## Task item
Reproduce exactly the span of lines that opens with the line containing "(Z.lor (Z.shiftl (Z.land b2" and closes with the last line of the entries below.

(Saved data entries)
■ ■ ■

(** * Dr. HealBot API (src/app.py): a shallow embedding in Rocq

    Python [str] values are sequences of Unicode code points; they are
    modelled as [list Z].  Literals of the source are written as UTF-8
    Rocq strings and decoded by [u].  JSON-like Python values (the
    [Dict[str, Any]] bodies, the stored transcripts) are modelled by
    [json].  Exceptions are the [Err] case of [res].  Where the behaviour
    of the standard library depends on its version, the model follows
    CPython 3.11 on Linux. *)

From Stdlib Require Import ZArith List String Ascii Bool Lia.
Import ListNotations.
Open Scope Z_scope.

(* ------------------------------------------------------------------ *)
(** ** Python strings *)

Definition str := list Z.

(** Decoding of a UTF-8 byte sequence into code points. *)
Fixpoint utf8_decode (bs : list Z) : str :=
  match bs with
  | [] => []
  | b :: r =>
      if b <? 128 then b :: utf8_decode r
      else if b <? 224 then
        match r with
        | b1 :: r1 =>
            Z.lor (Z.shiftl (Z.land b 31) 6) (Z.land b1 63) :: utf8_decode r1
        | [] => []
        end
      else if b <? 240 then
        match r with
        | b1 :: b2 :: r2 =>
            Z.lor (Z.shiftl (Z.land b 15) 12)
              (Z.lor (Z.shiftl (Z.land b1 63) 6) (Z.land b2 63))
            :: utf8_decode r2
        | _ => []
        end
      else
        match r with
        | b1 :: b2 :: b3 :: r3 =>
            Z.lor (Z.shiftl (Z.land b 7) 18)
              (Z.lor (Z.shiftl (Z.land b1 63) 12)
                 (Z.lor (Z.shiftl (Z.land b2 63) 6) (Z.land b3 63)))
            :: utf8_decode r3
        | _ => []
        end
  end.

■ ■ ■

## Solved exercise
                 (Z.lor (Z.shiftl (Z.land b2 63) 6) (Z.land b3 63)))
            :: utf8_decode r3
        | _ => []
        end
  end.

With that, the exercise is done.